● Task objective: All lines from the one with "pid ← sys UFork;" through the end of the records below are to be given again exactly, and nothing else.

[[ Supplied data, beginning ]]

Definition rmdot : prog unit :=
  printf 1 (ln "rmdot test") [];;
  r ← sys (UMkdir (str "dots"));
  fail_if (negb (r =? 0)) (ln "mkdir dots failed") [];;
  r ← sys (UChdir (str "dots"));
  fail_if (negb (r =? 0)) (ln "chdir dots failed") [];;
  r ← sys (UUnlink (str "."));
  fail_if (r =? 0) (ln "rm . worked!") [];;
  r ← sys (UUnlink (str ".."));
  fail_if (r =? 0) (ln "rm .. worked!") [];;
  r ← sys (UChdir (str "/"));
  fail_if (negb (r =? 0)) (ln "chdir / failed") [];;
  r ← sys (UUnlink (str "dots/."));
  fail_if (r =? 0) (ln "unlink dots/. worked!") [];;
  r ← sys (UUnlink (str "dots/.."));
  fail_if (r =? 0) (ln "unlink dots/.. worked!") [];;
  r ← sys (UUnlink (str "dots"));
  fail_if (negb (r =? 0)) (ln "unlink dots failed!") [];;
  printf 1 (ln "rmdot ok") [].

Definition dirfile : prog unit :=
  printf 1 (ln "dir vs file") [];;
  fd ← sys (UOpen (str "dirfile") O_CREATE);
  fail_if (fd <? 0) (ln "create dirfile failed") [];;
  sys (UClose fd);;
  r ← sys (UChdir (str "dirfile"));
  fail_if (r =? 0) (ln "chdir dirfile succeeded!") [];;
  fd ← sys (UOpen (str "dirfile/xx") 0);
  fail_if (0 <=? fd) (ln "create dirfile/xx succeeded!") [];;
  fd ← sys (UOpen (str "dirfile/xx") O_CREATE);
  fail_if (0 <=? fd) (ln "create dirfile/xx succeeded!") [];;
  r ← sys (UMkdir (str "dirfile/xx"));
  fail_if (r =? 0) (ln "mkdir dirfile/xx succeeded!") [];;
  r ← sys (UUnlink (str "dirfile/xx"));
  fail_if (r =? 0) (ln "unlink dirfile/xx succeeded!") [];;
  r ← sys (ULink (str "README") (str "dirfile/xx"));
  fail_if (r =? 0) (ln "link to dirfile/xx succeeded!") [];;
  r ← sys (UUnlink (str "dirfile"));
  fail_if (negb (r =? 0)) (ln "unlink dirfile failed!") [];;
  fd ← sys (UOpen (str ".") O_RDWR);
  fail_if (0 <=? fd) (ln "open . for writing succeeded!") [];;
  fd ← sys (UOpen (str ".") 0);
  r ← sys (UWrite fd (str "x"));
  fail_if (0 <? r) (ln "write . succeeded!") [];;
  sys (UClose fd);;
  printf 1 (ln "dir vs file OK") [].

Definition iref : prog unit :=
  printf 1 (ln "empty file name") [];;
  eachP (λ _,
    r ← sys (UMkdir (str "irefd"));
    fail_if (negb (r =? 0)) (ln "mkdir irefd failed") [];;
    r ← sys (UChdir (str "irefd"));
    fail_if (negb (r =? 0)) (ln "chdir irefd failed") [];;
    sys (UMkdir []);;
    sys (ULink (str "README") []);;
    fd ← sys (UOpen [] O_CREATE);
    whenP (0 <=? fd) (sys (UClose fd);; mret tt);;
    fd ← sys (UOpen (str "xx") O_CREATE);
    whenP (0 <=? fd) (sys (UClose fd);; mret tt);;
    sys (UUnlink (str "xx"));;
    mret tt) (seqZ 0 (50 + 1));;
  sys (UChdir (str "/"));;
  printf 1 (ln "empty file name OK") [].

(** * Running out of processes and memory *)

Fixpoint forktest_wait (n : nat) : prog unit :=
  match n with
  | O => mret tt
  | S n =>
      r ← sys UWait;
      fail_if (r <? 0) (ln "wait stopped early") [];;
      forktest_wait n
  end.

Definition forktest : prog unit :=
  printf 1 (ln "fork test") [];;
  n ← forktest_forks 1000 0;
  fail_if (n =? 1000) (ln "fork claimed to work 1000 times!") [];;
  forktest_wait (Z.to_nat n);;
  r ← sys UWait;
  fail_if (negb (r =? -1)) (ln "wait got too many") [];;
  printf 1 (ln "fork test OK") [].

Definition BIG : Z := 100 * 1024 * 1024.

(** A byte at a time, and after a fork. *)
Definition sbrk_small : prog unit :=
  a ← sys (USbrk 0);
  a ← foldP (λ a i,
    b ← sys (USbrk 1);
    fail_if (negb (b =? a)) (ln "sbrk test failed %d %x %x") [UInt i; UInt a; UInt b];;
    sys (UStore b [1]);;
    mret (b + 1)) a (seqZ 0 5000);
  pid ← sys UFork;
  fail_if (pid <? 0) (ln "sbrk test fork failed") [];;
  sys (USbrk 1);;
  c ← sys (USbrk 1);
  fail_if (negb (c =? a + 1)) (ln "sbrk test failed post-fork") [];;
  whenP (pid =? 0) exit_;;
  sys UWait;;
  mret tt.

[[ Supplied data, end ]]

● Result of the task:
  pid ← sys UFork;
  fail_if (pid <? 0) (ln "sbrk test fork failed") [];;
  sys (USbrk 1);;
  c ← sys (USbrk 1);
  fail_if (negb (c =? a + 1)) (ln "sbrk test failed post-fork") [];;
  whenP (pid =? 0) exit_;;
  sys UWait;;
  mret tt.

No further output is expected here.